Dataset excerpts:
··········

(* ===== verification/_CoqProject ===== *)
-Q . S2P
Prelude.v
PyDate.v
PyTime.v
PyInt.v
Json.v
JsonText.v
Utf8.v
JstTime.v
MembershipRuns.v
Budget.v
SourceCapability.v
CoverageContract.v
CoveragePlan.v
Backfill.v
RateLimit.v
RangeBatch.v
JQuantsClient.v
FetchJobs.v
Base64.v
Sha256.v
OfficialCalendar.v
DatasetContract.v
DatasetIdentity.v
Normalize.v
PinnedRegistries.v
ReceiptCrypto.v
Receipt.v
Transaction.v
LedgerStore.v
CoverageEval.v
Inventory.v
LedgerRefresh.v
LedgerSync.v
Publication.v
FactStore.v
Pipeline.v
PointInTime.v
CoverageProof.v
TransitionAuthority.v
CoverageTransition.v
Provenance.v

··········

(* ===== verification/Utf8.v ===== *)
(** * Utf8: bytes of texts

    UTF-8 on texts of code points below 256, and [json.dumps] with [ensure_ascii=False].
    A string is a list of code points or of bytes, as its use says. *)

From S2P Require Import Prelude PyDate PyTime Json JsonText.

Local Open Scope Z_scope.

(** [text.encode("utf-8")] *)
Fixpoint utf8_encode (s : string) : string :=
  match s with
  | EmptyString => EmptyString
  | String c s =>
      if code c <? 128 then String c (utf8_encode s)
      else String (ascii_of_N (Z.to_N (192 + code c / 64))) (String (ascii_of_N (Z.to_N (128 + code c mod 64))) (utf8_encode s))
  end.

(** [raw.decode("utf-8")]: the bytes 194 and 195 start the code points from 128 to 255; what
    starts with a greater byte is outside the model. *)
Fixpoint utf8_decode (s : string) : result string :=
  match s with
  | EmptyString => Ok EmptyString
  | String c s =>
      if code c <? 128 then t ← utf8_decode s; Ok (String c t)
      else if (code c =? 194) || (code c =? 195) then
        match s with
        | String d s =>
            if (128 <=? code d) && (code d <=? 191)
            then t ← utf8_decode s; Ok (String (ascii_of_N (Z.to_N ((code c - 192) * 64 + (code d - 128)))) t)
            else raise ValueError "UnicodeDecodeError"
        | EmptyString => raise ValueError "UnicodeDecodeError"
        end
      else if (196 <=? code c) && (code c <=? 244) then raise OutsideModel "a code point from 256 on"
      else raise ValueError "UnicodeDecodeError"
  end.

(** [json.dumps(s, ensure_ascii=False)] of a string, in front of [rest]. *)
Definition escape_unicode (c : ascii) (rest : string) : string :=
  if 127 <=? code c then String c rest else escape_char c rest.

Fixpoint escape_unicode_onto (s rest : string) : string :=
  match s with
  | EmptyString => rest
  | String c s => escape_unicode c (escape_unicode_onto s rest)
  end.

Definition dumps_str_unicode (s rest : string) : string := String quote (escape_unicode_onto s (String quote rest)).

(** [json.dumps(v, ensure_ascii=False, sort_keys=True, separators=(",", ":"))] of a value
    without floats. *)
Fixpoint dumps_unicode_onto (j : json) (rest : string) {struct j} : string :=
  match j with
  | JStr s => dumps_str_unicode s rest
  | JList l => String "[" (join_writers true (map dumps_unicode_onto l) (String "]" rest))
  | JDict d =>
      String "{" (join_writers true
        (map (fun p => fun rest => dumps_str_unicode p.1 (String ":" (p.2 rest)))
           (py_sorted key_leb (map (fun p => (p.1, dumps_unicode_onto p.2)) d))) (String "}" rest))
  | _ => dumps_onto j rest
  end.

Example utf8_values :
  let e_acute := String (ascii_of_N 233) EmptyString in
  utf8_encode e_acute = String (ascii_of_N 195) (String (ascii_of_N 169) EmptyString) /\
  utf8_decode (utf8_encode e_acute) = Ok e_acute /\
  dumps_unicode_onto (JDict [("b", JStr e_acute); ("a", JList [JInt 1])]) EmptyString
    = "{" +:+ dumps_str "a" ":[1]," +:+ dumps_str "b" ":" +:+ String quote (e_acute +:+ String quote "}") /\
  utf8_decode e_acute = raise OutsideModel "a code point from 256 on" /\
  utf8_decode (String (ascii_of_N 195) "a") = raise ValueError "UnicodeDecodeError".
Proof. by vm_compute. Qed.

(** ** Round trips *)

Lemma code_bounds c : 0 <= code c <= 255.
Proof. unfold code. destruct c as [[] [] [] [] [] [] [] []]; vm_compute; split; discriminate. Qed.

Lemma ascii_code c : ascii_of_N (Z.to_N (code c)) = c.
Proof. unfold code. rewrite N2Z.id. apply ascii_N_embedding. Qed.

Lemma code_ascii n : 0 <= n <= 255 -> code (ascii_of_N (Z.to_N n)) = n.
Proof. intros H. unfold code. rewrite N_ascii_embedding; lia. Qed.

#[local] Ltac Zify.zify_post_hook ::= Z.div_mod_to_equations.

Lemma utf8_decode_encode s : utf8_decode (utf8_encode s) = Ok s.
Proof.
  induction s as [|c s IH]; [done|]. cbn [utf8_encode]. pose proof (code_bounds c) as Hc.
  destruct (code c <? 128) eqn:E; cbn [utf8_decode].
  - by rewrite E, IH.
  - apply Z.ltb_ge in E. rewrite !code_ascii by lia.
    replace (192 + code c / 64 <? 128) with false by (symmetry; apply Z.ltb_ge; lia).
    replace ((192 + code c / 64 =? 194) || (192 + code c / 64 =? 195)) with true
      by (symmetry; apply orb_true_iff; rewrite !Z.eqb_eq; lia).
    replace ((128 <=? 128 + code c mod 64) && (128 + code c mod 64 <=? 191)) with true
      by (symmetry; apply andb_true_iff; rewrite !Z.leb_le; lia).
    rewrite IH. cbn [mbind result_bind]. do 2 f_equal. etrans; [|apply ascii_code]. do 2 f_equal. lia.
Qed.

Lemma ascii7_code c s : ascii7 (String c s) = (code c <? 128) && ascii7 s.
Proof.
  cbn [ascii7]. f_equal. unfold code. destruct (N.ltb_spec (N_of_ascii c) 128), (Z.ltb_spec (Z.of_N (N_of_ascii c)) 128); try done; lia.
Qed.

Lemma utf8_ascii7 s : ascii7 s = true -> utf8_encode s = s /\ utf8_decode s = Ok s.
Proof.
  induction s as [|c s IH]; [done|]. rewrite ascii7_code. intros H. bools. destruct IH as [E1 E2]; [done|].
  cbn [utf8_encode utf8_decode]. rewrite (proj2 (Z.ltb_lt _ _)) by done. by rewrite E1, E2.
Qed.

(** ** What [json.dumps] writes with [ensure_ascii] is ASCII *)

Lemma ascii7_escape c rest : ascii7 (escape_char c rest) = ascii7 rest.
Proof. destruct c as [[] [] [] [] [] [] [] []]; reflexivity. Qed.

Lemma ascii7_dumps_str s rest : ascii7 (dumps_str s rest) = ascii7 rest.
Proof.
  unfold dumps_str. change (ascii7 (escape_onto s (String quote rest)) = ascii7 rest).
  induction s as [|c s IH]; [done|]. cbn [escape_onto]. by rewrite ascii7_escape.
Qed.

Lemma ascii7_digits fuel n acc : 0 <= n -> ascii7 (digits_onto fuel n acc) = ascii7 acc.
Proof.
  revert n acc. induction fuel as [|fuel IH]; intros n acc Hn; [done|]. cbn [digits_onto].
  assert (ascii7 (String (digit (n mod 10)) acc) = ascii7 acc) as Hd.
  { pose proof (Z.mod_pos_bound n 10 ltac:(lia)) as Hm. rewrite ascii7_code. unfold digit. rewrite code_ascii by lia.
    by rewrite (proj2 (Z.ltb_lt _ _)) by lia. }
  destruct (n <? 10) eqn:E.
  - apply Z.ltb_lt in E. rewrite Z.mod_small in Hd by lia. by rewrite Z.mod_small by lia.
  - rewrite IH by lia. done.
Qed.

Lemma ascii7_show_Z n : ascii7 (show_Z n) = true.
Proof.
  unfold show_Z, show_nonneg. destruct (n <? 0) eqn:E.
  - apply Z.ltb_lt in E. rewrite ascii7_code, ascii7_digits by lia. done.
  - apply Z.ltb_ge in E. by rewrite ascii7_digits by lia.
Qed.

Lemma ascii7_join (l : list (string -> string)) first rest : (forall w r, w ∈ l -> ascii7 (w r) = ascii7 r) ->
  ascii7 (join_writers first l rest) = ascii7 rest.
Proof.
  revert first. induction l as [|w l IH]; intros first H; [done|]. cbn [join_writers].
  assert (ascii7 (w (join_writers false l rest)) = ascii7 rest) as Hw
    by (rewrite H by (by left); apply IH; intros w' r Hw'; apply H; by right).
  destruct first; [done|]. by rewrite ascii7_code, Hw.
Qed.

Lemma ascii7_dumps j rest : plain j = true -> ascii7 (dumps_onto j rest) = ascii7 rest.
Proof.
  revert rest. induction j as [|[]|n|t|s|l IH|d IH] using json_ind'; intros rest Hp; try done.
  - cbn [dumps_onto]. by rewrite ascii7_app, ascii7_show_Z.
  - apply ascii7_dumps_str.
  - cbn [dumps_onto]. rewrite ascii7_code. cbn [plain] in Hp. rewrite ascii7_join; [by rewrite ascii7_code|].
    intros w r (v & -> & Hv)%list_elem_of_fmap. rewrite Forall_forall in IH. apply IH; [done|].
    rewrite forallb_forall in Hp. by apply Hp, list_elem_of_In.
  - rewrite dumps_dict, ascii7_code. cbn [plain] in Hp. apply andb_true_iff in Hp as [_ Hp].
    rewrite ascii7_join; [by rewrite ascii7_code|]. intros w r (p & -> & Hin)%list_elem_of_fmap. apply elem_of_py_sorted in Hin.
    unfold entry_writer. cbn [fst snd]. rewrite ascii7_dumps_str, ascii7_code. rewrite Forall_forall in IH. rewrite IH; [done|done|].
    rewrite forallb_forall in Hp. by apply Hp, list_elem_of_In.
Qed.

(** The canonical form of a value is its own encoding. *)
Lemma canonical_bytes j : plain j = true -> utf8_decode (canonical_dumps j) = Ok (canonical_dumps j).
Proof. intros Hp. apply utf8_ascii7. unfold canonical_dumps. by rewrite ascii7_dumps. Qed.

··········

Task:
One stretch of the lines above is wanted, from the line that contains "(* ===== verification/_CoqProject ===== *)" through the line that contains "Provenance.v". Output it exactly.

Answer to this task:
(* ===== verification/_CoqProject ===== *)
-Q . S2P
Prelude.v
PyDate.v
PyTime.v
PyInt.v
Json.v
JsonText.v
Utf8.v
JstTime.v
MembershipRuns.v
Budget.v
SourceCapability.v
CoverageContract.v
CoveragePlan.v
Backfill.v
RateLimit.v
RangeBatch.v
JQuantsClient.v
FetchJobs.v
Base64.v
Sha256.v
OfficialCalendar.v
DatasetContract.v
DatasetIdentity.v
Normalize.v
PinnedRegistries.v
ReceiptCrypto.v
Receipt.v
Transaction.v
LedgerStore.v
CoverageEval.v
Inventory.v
LedgerRefresh.v
LedgerSync.v
Publication.v
FactStore.v
Pipeline.v
PointInTime.v
CoverageProof.v
TransitionAuthority.v
CoverageTransition.v
Provenance.v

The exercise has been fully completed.